As always, we welcome your additions in the comments below or via email to firstname.lastname@example.org.
And if you're interested in contributing the occasional Top 10 yourself, contact email@example.com.
1) Trade wars.
In the digitally restricted China, Tencent has forged a behemoth that is dominating local markets and continues to beat expectations with its latest quarterly results. For those unfamiliar, Tencent specialises in various internet services and products including AI, gaming, entertainment and social media.
While the talk of trade wars and tariffs has focused on physical commodities, there should be a cautious eye on a technological trade war as digital flows of commerce and information have risen rapidly over the past decade. All eyes on Twitter.
By 2040, more than half of all new car sales and a third of the planet’s automobile fleet -- equal to 559 million vehicles -- will be electric, according to a global outlook published Monday by Bloomberg New Energy Finance. EVs will achieve upfront cost parity with internal-combustion engines beginning in the mid-2020s, helping trigger a tectonic shift in car sales.
China is pursuing EVs not just to reduce oil imports and improve urban air quality, but also for industrial policy reasons as it looks to create a globally competitive automotive and battery industry, the report said.
While China remains the world’s largest consumer of coal and second largest of oil, it also leads the world in clean energy investment. In 2017 it spent more on clean energy, US$132b, than America and the European Union combined.
As China’s energy transition sees investment in developing clean energy tech and EVs ramp up, the sector will be positioned for a new wave of growth.
3) NZ’s clean image.
As petrol prices hit historic highs (greater than $2.30/litre) and with a fuel tax on its way, the cost parity of EVs may come sooner than expected.
NZ has been a leader in the development of renewable energy as a result of our natural resources, which positions us well to fully benefit from the transition to EVs. However, we need to do more than create a set of long term broad targets and taxes if we are to benefit from the global growth opportunities that will follow clean technology development.
Budget 2018 (re)introduced R&D tax credits to the tune of $1b over 4 years. The announcement received mixed responses from experts with concerns over transparency and compliance. Will this really see a lift in NZ’s R&D as a portion of GDP and what new initiatives will be introduced that will benefit our local start-up scene?
5) Digital finance.
In the new and ever-evolving era of the technological age we will see greater movement in the job market towards social and technological implementation. This is seen by Goldman Sachs with its digital finance push - 46% of adverts for jobs are in technology with a focus on platforms and operational engineering.
On the back of this, in 12 months Goldman Sachs developed and launched a digital only consumer loan product, Marcus, which lent US$1b in the subsequent year.

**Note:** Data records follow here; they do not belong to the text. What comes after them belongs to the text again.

(** [ActiveProductItemEventType]: the enum's declaration is not among the
    sources at hand.  [ColorChange] is the member the colour changer
    registers its animations under; the other members are numbered. *)
Inductive ActiveProductItemEventType : Type :=
| ColorChange
| OtherEvent (tag : nat).

#[global] Instance ActiveProductItemEventType_eq_dec :
  EqDecision ActiveProductItemEventType.
Proof. solve_decision. Defined.

(** An active event: its category and its cancel callback.  The callback
    is a closure built by the animation driver; it acts on the rest of the
    world [W] (driver state, materials), not on the list being swept. *)
Record ActiveProductItemEvent (W : Type) : Type := mkEvent {
  type : ActiveProductItemEventType;
  cancelEvent : bool -> W -> W
}.
Arguments mkEvent {W} _ _.
Arguments type {W} _.
Arguments cancelEvent {W} _ _ _.

(** The part of [ProductItem] the registry works on. *)
Record ProductItem (W : Type) : Type := mkProductItem {
  id : nat;
  name : string;
  activeEvents : list (ActiveProductItemEvent W)
}.
Arguments mkProductItem {W} _ _ _.
Arguments id {W} _.
Arguments name {W} _.
Arguments activeEvents {W} _.

(** [Array.prototype.includes] on an array of enum members. *)
Fixpoint includes (types : list ActiveProductItemEventType)
         (t : ActiveProductItemEventType) : bool :=
  match types with
  | [] => false
  | t' :: rest => if decide (t' = t) then true else includes rest t
  end.

(** The [for] loop of [clearEvents]: [i] is the loop index, [events] the
    array (spliced in place), [w] the world the cancel callbacks act on.
    One unit of [fuel] is one evaluation of the loop condition; [None] is
    a loop that has not finished within the fuel (or an access out of
    range, which the loop condition excludes). *)
Fixpoint clearEvents_loop {W : Type} (fuel : nat)
         (types : list ActiveProductItemEventType) (completeEvent : bool)
         (i : nat) (events : list (ActiveProductItemEvent W)) (w : W)
  : option (list (ActiveProductItemEvent W) * W) :=
  match fuel with
  | O => None
  | S fuel' =>
      if i <? length events then
        match events !! i with
        | None => None
        | Some event =>
            if negb (includes types (type event)) then
              clearEvents_loop fuel' types completeEvent (S i) events w
            else
              let w' := cancelEvent event completeEvent w in
              clearEvents_loop fuel' types completeEvent i (delete i events) w'
        end
      else Some (events, w)
  end.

Technological progress is not the only thing rising at an exponential rate.
The rate at which newly commercialized technologies get adopted by consumers is also getting faster, too.
In the modern world, through increased connectivity, instant communication, and established infrastructure systems, new ideas and products can spread at speeds never seen before – and this enables a new product to get in the hands of consumers in the blink of an eye.
An interesting point while I sit here and write this on my tablet with music streaming through a voice controlled Smart TV
In April Facebook reported quarterly earnings well above market expectations despite the recent Cambridge Analytica scandal where private information from up to 87 million Facebook users was harvested. Are investors and technology users equally concerned with digital security?
8) History repeats.
Facebook’s share price at the time of the scandal followed an all too familiar pattern of markets reacting to an unexpected news story only to subsequently recover ground. The adage “Time in the market vs timing the market” rings true.
With the rise in digital technology comes increasing pressure for authorities to develop policies that ensure public security and fair trading practices while continuing to foster an environment that encourages development.
These policies, such as the removal of net neutrality, will have an impact across all sectors, as can be seen by the list of most viewed websites published by Amazon’s own Alexa.
Meanwhile in the UK, progress is being made on the development of “porn-passes” which will allow adults to purchase a 16 digit card from high street newsagents to visit over-18 websites anonymously.
10) Blockchain Week.
With May 11-17 being Blockchain Week in New York, it is timely to look at the impact of the recent ban on cryptocurrency adverts by social media and search platforms. With concerns over their legitimacy, platforms including Facebook, Google and Twitter have all banned associated adverts.
Google trends shows a dramatic drop in Bitcoin search activity after the ban and the cryptocurrency price has flat-lined since.